(Data for analysis Opens)

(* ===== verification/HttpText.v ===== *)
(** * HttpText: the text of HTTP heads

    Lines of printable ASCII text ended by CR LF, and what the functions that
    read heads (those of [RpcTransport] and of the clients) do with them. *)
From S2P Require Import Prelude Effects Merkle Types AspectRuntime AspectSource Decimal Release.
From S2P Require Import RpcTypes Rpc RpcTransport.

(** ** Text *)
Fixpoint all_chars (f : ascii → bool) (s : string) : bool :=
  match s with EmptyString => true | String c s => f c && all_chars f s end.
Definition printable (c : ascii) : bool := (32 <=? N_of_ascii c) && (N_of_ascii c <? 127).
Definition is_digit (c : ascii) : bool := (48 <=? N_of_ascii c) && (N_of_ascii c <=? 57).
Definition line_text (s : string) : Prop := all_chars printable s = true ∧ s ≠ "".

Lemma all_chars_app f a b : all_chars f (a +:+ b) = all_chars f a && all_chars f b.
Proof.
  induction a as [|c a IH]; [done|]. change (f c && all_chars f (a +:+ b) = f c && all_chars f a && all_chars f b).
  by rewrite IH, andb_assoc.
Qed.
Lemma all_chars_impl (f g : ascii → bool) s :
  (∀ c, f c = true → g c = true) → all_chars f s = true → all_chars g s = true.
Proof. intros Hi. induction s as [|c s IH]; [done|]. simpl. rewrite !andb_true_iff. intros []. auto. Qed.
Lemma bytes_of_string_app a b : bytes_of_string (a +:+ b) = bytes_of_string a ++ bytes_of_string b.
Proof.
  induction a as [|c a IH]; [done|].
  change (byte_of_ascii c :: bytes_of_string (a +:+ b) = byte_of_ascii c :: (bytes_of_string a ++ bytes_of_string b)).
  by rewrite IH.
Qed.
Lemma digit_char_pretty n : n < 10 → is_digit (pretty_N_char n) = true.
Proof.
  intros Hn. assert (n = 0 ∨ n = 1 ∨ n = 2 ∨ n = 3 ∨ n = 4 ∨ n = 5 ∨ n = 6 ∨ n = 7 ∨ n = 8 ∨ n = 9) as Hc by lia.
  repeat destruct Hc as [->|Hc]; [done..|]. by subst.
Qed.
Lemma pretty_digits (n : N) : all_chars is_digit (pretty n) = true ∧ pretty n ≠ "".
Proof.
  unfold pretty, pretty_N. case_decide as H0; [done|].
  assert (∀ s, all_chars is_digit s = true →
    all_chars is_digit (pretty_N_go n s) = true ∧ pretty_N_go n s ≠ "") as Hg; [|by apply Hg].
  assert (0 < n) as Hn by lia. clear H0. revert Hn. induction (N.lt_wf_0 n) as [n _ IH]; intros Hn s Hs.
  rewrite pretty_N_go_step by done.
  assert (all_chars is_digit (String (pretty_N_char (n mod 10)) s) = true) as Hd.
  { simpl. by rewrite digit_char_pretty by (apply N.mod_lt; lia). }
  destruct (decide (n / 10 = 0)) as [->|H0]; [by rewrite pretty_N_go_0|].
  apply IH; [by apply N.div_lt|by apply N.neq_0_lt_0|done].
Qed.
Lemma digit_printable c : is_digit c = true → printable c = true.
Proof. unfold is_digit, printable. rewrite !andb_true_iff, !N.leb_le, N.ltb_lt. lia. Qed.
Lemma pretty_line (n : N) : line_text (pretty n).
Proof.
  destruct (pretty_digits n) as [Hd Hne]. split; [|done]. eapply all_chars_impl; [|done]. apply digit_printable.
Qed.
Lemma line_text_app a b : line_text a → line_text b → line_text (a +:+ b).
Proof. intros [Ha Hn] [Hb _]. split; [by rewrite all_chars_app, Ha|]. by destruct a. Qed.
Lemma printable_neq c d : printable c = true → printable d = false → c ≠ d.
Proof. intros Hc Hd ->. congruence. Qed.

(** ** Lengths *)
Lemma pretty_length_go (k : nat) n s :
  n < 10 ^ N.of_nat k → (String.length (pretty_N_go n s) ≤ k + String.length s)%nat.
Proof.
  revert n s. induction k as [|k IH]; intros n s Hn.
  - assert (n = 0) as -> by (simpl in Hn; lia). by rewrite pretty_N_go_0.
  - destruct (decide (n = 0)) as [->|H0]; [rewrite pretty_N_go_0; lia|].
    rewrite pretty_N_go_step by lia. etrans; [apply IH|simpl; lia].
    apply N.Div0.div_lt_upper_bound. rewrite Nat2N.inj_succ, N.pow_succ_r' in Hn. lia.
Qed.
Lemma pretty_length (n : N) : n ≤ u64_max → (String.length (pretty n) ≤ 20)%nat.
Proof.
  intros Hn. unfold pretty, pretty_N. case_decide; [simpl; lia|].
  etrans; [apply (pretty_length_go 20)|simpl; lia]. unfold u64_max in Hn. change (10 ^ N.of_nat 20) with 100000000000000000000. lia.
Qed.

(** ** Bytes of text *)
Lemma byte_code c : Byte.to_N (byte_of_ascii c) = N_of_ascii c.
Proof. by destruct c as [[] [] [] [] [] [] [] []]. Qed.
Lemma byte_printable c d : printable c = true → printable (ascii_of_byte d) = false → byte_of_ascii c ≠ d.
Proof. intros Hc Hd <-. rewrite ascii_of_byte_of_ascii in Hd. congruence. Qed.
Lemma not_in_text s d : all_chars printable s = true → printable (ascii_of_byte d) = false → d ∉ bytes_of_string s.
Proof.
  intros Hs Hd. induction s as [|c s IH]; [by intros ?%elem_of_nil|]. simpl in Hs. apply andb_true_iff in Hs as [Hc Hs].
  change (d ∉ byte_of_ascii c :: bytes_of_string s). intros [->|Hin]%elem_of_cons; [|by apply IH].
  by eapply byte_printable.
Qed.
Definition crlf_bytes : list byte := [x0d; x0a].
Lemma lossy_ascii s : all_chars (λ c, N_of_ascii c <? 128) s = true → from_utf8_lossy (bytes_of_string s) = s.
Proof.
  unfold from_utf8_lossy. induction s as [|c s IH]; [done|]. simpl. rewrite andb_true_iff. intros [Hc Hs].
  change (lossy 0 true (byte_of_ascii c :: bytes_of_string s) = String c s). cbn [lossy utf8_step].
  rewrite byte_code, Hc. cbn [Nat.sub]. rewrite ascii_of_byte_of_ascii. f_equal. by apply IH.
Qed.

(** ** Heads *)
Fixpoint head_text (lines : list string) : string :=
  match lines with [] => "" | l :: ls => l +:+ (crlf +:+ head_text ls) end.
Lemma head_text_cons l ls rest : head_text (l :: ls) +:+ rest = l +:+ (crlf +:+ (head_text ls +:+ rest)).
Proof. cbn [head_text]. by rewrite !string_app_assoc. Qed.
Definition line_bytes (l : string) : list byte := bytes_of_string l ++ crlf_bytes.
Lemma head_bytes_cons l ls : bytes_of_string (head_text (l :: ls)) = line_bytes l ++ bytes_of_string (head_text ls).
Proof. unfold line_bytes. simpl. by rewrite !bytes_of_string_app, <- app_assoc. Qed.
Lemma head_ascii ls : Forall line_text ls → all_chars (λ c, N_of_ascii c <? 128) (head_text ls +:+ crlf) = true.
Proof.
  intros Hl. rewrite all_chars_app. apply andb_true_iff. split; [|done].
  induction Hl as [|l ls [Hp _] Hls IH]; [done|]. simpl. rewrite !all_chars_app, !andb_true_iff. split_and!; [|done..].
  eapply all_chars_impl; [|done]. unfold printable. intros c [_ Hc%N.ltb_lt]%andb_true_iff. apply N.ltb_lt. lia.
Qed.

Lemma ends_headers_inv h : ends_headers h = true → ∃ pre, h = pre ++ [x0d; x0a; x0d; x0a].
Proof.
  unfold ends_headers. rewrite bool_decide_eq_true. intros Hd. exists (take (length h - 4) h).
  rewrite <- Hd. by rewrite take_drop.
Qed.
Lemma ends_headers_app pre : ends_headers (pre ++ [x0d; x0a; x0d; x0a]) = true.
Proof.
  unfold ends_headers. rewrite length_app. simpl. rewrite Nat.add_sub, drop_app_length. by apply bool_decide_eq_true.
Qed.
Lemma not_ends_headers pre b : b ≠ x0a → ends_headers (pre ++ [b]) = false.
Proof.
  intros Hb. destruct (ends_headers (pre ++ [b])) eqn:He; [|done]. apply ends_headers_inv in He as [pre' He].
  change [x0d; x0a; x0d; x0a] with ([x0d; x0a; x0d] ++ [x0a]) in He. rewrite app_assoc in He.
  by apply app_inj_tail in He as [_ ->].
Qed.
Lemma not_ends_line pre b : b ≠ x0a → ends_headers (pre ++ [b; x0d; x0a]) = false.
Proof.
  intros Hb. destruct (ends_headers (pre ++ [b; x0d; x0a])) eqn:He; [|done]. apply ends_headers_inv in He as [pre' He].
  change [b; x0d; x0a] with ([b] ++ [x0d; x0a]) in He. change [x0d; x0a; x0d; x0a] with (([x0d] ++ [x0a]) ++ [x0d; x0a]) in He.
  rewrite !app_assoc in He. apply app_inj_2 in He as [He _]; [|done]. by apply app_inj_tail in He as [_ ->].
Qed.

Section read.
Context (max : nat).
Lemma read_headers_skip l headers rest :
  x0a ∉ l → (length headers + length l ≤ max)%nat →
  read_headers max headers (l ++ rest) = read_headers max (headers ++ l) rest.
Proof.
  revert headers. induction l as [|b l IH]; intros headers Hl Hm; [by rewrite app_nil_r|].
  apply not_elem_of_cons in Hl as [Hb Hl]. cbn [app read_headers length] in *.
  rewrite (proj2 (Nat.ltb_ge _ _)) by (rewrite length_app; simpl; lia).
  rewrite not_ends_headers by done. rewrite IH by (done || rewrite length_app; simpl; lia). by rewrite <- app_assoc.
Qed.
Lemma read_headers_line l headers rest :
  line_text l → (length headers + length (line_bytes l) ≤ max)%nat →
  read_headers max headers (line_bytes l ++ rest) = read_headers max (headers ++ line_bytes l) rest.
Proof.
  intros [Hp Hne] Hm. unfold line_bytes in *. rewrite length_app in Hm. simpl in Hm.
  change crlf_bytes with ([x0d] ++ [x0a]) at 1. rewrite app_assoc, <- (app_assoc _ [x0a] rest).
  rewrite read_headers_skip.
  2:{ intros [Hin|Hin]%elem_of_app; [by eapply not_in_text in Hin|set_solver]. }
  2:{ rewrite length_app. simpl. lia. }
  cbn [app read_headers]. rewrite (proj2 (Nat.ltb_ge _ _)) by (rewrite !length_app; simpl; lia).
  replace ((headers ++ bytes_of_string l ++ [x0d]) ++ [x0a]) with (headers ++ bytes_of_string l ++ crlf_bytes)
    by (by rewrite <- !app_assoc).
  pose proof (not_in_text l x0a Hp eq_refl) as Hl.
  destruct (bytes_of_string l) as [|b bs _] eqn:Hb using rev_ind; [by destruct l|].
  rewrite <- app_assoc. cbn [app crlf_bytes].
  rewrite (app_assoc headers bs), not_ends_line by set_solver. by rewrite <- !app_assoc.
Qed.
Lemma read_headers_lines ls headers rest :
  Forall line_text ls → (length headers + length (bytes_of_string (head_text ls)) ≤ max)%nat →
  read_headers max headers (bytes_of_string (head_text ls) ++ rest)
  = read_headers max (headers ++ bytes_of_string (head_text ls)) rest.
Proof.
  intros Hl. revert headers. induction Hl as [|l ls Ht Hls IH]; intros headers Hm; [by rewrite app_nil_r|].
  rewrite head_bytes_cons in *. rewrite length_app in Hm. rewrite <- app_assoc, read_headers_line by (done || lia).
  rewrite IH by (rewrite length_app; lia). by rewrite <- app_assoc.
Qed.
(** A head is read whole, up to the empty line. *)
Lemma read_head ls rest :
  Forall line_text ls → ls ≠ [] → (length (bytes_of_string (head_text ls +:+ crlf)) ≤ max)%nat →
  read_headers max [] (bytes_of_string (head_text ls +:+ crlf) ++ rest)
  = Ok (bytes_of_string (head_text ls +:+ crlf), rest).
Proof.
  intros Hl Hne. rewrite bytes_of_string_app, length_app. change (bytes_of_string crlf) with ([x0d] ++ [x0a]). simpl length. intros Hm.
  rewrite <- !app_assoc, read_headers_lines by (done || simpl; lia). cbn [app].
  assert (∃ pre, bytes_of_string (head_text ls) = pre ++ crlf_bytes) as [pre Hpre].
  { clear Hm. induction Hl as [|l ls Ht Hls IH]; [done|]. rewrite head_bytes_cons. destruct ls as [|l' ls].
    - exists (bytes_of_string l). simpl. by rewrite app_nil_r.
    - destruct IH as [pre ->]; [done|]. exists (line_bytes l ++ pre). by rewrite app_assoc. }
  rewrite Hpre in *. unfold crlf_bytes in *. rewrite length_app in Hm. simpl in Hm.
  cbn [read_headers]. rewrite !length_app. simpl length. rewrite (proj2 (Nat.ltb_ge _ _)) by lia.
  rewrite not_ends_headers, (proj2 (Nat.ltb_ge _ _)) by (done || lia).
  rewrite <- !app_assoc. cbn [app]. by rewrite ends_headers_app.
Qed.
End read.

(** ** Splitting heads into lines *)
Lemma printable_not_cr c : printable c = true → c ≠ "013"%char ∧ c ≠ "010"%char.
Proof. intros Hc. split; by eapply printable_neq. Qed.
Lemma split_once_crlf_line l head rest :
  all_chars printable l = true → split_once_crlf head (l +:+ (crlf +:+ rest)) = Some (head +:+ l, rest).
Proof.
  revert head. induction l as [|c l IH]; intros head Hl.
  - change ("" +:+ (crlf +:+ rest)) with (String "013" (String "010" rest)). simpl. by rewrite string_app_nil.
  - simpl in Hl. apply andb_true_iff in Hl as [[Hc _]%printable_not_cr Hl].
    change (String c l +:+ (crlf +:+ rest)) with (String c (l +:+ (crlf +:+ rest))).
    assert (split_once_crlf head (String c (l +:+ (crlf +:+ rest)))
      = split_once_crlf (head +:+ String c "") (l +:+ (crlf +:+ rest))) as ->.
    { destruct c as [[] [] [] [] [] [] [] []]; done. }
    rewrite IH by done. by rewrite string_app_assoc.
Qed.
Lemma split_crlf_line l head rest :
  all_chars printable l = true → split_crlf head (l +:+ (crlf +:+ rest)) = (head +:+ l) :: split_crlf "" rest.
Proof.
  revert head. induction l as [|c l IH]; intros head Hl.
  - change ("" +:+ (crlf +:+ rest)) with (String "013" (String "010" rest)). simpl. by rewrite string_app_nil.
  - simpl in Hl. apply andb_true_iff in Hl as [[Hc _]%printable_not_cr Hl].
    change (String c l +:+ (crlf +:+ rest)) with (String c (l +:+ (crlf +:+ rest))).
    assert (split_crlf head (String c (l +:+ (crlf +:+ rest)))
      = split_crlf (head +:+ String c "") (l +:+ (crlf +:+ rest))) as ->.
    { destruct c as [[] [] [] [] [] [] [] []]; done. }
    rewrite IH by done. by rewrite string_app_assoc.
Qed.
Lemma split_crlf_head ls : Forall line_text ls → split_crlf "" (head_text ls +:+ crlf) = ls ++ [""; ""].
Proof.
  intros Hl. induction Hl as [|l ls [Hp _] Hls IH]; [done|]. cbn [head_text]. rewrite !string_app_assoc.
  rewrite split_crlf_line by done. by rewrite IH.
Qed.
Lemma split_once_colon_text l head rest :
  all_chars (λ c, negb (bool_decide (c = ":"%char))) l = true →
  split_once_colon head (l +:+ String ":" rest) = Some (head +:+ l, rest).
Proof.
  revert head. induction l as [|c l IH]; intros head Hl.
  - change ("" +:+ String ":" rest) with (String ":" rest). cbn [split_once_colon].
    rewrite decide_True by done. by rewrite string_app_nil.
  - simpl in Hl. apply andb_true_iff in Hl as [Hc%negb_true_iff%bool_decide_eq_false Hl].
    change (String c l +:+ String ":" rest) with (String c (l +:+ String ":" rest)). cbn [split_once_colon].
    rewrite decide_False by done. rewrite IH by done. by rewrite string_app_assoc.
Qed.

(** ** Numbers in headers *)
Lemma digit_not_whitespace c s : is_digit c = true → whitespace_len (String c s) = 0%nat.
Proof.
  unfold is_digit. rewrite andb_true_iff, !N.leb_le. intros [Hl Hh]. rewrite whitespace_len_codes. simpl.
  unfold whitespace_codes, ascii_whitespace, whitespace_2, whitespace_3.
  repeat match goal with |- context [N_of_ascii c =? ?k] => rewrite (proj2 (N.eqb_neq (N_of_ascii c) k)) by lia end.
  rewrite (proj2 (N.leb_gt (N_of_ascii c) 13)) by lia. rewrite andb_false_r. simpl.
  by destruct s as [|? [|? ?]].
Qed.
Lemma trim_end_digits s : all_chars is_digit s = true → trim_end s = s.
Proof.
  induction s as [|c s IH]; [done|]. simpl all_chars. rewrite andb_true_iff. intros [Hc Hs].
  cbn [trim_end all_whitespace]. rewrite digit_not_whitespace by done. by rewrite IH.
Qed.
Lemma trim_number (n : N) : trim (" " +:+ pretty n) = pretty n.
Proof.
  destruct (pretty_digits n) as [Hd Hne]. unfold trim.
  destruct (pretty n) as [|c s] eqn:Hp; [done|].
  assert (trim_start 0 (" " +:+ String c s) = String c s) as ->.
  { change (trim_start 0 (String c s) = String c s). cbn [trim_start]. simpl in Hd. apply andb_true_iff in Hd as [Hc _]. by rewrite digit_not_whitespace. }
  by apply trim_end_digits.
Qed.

(Data for analysis Closes)

Restate the data verbatim through the "read heads (those" line.

(* ===== verification/HttpText.v ===== *)
(** * HttpText: the text of HTTP heads

    Lines of printable ASCII text ended by CR LF, and what the functions that
    read heads (those of [RpcTransport] and of the clients) do with them. *)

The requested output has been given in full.